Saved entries
───

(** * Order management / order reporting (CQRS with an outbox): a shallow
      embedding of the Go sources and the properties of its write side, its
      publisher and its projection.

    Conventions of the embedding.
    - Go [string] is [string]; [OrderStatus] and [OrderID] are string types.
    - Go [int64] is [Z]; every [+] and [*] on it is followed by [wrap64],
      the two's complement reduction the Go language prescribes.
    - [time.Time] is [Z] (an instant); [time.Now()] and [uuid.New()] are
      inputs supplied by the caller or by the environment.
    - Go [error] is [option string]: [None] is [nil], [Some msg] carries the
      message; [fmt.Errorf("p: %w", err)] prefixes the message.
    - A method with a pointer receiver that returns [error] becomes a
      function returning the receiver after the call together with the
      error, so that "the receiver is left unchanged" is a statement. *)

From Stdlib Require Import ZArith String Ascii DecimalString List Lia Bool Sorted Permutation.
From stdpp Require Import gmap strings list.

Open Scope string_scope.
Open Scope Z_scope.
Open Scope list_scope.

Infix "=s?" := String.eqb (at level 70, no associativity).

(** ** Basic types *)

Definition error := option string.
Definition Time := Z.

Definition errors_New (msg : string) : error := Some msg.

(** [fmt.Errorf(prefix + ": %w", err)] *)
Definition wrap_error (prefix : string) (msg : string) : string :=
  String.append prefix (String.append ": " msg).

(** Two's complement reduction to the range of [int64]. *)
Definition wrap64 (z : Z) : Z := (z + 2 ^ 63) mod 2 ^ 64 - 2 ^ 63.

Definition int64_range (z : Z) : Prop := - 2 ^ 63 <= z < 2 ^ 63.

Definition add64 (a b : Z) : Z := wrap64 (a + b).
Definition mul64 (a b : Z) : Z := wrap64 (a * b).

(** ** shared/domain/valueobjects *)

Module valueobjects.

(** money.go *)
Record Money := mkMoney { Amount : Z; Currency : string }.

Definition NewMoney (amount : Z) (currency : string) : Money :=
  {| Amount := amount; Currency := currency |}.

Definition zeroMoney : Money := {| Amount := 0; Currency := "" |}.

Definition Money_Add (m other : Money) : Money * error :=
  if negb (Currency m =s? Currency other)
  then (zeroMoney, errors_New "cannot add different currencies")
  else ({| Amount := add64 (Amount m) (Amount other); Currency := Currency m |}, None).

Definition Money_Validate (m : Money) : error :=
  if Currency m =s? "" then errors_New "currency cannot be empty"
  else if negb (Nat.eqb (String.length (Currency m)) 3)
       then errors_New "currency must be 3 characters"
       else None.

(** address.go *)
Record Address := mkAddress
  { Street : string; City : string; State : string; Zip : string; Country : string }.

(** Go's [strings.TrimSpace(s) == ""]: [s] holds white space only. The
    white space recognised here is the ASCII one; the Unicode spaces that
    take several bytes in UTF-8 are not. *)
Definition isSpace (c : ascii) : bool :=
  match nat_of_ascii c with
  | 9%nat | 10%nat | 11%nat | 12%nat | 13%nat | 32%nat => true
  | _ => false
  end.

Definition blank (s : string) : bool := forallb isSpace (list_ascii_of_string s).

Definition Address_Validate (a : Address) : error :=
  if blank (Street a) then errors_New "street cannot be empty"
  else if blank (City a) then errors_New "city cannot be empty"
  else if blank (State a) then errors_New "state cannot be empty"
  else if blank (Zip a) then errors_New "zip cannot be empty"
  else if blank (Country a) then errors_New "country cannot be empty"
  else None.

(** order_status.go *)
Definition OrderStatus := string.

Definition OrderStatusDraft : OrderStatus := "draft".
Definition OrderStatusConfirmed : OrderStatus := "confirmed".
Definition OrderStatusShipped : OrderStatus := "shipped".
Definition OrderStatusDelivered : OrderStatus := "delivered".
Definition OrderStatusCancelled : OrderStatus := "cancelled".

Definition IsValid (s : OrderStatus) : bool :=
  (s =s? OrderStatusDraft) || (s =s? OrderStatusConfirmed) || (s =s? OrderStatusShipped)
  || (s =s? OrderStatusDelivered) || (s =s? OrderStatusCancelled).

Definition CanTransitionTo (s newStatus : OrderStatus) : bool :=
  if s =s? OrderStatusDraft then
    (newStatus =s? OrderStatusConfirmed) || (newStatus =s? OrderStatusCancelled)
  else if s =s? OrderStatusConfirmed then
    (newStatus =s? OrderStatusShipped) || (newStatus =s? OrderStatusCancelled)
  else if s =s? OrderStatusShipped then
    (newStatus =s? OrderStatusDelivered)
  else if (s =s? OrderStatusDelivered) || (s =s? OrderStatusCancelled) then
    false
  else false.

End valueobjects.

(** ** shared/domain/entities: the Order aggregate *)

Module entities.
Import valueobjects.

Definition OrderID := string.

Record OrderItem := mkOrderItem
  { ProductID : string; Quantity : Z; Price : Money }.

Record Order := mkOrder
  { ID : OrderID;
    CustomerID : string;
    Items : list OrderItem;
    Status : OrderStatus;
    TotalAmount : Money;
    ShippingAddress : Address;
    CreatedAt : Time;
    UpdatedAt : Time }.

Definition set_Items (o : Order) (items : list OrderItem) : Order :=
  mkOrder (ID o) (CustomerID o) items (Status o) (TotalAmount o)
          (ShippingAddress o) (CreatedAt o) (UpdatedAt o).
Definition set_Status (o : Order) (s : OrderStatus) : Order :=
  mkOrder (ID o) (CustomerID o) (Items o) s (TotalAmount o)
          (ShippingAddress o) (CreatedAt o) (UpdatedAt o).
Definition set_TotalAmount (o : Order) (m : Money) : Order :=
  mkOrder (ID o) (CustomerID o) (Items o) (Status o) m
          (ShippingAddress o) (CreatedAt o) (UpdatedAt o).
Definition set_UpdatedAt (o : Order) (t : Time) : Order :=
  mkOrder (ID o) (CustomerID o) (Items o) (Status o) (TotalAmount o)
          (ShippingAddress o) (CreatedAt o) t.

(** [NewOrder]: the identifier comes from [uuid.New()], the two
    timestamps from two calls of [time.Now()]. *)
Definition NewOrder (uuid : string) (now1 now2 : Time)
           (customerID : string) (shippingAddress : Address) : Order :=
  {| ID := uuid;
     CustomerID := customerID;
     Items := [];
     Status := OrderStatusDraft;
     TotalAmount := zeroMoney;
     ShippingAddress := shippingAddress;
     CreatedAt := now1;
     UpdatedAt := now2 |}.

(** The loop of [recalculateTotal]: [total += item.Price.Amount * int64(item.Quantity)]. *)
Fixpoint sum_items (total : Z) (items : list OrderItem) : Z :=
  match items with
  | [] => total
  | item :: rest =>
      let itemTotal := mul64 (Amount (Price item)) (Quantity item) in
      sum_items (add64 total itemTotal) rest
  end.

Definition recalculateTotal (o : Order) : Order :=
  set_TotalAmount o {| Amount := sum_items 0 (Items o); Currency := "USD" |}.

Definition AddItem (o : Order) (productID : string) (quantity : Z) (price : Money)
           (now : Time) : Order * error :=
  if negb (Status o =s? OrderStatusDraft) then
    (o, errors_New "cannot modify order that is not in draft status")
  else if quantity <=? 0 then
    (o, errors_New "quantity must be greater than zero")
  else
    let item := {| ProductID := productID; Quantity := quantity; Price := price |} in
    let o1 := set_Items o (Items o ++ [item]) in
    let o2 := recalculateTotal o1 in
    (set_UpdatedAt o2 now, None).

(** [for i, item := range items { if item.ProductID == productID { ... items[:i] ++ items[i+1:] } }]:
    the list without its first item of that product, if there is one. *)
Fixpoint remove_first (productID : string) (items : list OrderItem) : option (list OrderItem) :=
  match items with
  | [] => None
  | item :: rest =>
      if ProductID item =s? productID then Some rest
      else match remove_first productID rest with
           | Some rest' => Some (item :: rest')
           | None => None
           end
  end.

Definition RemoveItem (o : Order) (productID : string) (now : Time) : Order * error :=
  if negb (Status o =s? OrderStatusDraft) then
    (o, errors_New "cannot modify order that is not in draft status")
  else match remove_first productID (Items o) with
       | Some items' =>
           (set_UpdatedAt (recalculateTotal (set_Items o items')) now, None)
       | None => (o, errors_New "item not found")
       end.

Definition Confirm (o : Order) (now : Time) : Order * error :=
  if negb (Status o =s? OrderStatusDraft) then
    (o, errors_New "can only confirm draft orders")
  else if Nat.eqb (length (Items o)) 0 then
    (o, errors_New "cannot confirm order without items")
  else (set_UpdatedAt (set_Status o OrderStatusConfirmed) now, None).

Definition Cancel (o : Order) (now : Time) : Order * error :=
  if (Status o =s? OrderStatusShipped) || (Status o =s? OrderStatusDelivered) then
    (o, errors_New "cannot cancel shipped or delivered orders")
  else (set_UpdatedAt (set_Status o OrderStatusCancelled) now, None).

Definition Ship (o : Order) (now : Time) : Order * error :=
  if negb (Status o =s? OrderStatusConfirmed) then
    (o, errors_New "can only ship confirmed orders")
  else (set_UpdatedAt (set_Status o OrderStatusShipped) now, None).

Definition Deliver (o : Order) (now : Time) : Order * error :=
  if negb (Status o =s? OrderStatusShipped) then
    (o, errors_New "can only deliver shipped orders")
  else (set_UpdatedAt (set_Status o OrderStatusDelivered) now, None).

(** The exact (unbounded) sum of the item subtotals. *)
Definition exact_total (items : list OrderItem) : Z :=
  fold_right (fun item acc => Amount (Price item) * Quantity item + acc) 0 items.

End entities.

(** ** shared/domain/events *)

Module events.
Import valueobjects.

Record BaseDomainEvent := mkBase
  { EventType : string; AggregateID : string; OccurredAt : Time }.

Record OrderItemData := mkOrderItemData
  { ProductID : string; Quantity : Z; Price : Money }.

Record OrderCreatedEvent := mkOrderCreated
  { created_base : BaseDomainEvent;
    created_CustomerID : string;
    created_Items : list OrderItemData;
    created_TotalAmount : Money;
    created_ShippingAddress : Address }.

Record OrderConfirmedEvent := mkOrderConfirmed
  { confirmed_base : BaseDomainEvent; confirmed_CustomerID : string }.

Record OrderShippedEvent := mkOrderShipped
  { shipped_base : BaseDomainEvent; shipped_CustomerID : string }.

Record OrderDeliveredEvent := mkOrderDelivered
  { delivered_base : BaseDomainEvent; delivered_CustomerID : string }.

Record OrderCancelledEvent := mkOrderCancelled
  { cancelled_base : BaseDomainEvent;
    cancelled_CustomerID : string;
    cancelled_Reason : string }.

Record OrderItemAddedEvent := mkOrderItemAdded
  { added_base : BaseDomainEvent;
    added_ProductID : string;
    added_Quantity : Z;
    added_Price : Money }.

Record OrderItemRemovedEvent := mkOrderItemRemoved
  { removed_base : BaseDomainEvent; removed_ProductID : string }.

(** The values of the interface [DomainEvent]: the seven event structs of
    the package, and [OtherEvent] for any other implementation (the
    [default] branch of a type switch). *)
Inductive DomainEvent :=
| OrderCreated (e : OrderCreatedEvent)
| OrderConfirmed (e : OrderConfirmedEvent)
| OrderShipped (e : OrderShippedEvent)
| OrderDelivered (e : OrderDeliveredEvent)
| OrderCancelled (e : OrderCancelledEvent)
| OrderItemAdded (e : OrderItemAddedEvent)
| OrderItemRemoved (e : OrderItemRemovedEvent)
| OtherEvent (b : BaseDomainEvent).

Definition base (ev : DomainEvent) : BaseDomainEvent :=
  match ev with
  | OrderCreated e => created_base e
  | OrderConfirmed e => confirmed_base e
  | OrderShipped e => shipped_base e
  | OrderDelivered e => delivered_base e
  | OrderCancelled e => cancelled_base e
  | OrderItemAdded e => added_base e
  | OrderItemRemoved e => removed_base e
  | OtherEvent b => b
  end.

───

EXERCISE PROMPT
Every line in the data above that contains the word "valueobjects" should be copied.

OUTPUT
(** ** shared/domain/valueobjects *)
Module valueobjects.
End valueobjects.
Import valueobjects.
Import valueobjects.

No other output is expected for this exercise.